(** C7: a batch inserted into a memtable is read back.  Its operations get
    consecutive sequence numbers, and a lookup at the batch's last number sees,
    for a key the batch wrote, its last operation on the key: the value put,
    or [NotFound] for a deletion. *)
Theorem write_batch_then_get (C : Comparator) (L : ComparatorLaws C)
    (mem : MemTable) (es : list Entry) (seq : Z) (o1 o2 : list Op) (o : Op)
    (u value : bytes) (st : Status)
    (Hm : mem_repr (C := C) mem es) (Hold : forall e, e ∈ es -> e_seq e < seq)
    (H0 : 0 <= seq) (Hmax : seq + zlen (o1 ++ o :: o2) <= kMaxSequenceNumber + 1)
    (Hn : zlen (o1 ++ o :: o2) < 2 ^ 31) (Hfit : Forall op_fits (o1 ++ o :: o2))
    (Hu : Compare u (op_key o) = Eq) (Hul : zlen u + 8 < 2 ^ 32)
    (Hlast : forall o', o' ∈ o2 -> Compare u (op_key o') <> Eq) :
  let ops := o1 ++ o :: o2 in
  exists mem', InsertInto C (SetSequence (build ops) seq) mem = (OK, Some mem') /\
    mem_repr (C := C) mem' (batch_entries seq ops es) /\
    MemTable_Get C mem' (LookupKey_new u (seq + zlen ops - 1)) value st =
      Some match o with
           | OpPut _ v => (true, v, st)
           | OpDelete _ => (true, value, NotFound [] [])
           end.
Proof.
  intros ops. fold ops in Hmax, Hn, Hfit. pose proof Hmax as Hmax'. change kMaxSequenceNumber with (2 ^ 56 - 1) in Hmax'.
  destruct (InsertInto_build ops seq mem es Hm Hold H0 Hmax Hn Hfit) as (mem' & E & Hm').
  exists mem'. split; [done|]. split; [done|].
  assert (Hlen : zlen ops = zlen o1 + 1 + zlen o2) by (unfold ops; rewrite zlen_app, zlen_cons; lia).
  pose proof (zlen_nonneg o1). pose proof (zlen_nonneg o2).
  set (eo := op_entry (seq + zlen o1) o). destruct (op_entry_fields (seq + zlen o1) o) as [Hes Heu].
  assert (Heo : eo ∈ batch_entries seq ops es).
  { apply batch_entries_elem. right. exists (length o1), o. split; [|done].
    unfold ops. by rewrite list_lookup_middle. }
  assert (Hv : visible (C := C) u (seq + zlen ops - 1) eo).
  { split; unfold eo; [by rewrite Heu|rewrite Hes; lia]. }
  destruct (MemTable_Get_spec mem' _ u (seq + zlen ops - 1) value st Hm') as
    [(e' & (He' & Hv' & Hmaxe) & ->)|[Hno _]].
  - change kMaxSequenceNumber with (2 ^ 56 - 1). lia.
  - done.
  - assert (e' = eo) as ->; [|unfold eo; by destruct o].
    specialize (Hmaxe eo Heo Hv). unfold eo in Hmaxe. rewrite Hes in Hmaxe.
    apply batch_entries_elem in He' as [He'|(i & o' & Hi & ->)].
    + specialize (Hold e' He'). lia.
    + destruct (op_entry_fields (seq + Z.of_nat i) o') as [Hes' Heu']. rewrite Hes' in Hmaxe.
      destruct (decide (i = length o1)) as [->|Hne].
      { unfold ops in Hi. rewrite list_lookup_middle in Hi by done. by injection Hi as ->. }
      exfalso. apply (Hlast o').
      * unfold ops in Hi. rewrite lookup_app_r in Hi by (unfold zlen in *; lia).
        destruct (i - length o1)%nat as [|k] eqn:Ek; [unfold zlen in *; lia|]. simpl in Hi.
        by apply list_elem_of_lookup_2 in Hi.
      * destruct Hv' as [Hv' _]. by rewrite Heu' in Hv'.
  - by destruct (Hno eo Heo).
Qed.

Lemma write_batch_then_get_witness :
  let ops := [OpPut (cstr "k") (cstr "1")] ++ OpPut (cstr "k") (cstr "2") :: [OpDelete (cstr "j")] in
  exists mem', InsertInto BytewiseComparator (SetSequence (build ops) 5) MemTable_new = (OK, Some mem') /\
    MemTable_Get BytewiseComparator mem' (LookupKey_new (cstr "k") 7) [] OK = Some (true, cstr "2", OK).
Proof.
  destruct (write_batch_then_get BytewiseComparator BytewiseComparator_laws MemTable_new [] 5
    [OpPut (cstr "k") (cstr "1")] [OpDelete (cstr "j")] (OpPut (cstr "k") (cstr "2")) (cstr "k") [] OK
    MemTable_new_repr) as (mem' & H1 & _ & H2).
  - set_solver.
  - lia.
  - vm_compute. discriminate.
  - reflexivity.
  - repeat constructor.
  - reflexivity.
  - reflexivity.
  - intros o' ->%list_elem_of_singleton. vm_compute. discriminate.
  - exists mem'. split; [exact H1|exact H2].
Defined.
-- -- --
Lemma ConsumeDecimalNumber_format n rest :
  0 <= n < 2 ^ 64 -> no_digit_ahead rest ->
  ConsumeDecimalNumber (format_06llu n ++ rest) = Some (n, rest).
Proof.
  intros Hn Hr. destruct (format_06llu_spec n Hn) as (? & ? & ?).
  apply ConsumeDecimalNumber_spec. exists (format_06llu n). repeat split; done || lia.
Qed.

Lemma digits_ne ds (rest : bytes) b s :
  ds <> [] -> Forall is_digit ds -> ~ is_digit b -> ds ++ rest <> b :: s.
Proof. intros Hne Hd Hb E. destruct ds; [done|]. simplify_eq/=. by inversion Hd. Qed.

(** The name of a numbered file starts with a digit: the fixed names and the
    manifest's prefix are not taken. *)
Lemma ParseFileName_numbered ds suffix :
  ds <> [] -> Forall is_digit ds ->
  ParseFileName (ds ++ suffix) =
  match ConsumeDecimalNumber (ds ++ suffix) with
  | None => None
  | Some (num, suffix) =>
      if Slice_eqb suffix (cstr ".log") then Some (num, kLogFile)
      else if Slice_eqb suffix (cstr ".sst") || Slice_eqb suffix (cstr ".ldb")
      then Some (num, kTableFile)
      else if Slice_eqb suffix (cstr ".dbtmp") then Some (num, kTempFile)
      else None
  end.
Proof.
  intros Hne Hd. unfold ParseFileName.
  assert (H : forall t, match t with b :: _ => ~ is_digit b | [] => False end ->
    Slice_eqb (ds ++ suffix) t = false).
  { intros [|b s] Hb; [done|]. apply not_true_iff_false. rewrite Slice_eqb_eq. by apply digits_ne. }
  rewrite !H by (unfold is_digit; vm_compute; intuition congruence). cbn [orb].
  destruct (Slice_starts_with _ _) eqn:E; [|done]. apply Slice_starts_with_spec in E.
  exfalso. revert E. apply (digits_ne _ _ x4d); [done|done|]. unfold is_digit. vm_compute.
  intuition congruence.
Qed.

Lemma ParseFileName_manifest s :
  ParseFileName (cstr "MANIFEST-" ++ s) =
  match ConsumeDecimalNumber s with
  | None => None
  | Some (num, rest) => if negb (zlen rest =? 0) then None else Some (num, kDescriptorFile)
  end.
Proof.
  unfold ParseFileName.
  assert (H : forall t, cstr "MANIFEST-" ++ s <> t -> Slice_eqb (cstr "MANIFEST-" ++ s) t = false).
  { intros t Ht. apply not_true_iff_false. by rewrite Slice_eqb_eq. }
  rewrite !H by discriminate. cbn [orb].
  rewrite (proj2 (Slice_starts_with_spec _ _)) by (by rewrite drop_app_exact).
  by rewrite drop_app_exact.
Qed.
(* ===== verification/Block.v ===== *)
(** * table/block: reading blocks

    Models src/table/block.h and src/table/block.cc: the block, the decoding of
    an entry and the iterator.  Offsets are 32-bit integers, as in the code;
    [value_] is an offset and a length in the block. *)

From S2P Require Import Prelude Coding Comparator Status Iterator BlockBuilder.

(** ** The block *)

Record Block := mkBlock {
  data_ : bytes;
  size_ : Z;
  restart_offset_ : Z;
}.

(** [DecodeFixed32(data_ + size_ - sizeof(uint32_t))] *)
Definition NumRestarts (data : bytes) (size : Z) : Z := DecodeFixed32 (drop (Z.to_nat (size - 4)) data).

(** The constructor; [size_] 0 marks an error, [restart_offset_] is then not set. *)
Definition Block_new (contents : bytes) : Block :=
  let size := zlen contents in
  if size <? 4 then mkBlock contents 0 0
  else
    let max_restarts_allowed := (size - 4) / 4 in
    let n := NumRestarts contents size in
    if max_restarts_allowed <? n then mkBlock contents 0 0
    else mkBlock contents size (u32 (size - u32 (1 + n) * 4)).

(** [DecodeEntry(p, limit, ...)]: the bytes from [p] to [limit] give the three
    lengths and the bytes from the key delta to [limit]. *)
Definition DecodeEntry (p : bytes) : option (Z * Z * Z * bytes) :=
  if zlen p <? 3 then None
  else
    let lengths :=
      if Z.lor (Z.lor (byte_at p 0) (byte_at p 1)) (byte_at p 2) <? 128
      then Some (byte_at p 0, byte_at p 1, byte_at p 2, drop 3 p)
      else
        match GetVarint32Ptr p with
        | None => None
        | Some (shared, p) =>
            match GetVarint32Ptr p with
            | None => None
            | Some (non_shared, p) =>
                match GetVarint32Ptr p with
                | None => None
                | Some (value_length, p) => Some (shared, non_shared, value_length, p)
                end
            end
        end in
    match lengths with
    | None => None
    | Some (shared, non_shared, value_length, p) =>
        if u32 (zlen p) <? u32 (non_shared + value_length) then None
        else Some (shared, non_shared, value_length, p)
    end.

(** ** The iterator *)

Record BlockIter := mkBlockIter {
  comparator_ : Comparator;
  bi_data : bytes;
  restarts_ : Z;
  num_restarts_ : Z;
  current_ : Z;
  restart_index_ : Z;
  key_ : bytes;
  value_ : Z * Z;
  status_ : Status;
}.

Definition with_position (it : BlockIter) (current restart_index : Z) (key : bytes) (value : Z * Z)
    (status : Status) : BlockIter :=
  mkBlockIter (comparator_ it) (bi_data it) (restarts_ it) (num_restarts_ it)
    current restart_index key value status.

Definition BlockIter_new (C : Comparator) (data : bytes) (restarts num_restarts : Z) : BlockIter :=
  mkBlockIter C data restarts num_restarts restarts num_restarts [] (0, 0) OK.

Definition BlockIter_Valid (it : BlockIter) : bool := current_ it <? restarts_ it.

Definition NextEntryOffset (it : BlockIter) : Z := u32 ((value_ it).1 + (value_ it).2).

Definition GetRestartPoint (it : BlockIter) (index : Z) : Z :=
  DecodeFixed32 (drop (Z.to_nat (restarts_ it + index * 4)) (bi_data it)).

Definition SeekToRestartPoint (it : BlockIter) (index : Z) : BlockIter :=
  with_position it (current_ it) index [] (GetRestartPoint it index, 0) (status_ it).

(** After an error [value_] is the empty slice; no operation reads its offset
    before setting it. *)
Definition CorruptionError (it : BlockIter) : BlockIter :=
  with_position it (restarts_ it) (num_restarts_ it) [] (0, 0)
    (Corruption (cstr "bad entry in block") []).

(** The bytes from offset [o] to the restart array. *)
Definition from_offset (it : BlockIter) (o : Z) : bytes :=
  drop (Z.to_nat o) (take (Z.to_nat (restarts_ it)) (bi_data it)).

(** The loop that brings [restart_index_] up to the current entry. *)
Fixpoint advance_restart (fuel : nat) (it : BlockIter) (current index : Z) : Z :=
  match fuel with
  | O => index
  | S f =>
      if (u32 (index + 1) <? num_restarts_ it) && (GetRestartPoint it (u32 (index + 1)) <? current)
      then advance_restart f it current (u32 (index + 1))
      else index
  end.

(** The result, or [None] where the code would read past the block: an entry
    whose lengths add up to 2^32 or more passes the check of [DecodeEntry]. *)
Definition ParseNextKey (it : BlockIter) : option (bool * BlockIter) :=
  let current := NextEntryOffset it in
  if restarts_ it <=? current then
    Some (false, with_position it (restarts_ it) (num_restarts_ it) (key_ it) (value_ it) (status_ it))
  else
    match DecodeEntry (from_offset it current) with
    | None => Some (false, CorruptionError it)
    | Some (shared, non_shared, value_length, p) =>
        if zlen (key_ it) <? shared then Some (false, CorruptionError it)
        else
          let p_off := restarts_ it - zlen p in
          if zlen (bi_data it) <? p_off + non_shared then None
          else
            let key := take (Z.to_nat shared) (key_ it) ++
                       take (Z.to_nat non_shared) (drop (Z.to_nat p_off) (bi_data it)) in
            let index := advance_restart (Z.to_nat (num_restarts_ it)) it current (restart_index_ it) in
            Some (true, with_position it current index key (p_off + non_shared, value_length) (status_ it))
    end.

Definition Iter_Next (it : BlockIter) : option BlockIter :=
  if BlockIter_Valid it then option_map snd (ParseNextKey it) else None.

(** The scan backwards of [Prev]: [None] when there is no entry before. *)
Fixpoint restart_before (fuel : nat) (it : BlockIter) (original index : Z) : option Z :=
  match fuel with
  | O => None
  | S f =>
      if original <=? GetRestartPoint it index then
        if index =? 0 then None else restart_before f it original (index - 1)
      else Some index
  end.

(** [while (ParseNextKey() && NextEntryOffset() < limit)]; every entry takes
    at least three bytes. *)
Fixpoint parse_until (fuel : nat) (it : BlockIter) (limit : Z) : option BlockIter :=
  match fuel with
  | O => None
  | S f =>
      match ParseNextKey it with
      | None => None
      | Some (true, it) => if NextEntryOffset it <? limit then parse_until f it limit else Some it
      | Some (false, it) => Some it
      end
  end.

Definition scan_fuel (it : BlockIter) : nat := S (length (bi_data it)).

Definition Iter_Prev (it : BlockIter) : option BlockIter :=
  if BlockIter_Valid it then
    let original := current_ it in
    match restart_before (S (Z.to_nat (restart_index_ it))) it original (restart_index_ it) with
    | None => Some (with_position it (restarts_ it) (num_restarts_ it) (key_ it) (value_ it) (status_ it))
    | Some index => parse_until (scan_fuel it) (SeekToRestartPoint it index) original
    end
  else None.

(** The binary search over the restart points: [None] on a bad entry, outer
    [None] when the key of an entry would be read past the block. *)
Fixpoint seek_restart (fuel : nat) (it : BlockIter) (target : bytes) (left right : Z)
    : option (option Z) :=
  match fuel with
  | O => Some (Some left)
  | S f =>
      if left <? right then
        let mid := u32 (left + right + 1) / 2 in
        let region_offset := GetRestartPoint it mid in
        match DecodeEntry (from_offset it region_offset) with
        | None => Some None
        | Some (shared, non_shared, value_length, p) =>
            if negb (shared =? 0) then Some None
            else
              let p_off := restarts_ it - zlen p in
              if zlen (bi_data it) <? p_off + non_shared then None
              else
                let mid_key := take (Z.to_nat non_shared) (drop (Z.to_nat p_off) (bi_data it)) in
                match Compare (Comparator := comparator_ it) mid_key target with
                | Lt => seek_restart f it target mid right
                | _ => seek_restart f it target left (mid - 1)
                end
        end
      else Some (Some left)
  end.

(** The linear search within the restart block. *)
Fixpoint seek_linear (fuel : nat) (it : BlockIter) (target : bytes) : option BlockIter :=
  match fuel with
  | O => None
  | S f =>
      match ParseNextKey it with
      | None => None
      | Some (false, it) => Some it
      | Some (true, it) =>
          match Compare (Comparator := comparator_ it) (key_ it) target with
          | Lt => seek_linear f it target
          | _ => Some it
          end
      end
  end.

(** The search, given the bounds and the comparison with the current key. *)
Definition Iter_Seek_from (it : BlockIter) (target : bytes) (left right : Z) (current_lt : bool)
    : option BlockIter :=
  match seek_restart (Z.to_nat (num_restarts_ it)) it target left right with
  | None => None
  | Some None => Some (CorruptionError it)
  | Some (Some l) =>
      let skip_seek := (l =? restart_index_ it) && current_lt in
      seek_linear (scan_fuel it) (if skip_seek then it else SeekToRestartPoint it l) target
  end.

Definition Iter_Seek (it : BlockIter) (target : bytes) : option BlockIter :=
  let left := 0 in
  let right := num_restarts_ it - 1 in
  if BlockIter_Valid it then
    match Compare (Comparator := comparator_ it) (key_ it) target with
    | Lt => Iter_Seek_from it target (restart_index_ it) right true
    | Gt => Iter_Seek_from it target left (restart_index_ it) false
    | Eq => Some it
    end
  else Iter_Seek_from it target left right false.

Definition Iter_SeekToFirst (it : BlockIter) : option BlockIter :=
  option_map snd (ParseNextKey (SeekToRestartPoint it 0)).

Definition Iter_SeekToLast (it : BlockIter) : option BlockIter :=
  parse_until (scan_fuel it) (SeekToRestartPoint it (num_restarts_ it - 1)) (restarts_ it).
-- -- --
_ABOUT THIS TASK_. Above is a listing; print exactly its lines from the one with "(** ** The block *)" through the one with "Definition NumRestarts (data", and no other lines.

_REPLY_.
(** ** The block *)

Record Block := mkBlock {
  data_ : bytes;
  size_ : Z;
  restart_offset_ : Z;
}.

(** [DecodeFixed32(data_ + size_ - sizeof(uint32_t))] *)
Definition NumRestarts (data : bytes) (size : Z) : Z := DecodeFixed32 (drop (Z.to_nat (size - 4)) data).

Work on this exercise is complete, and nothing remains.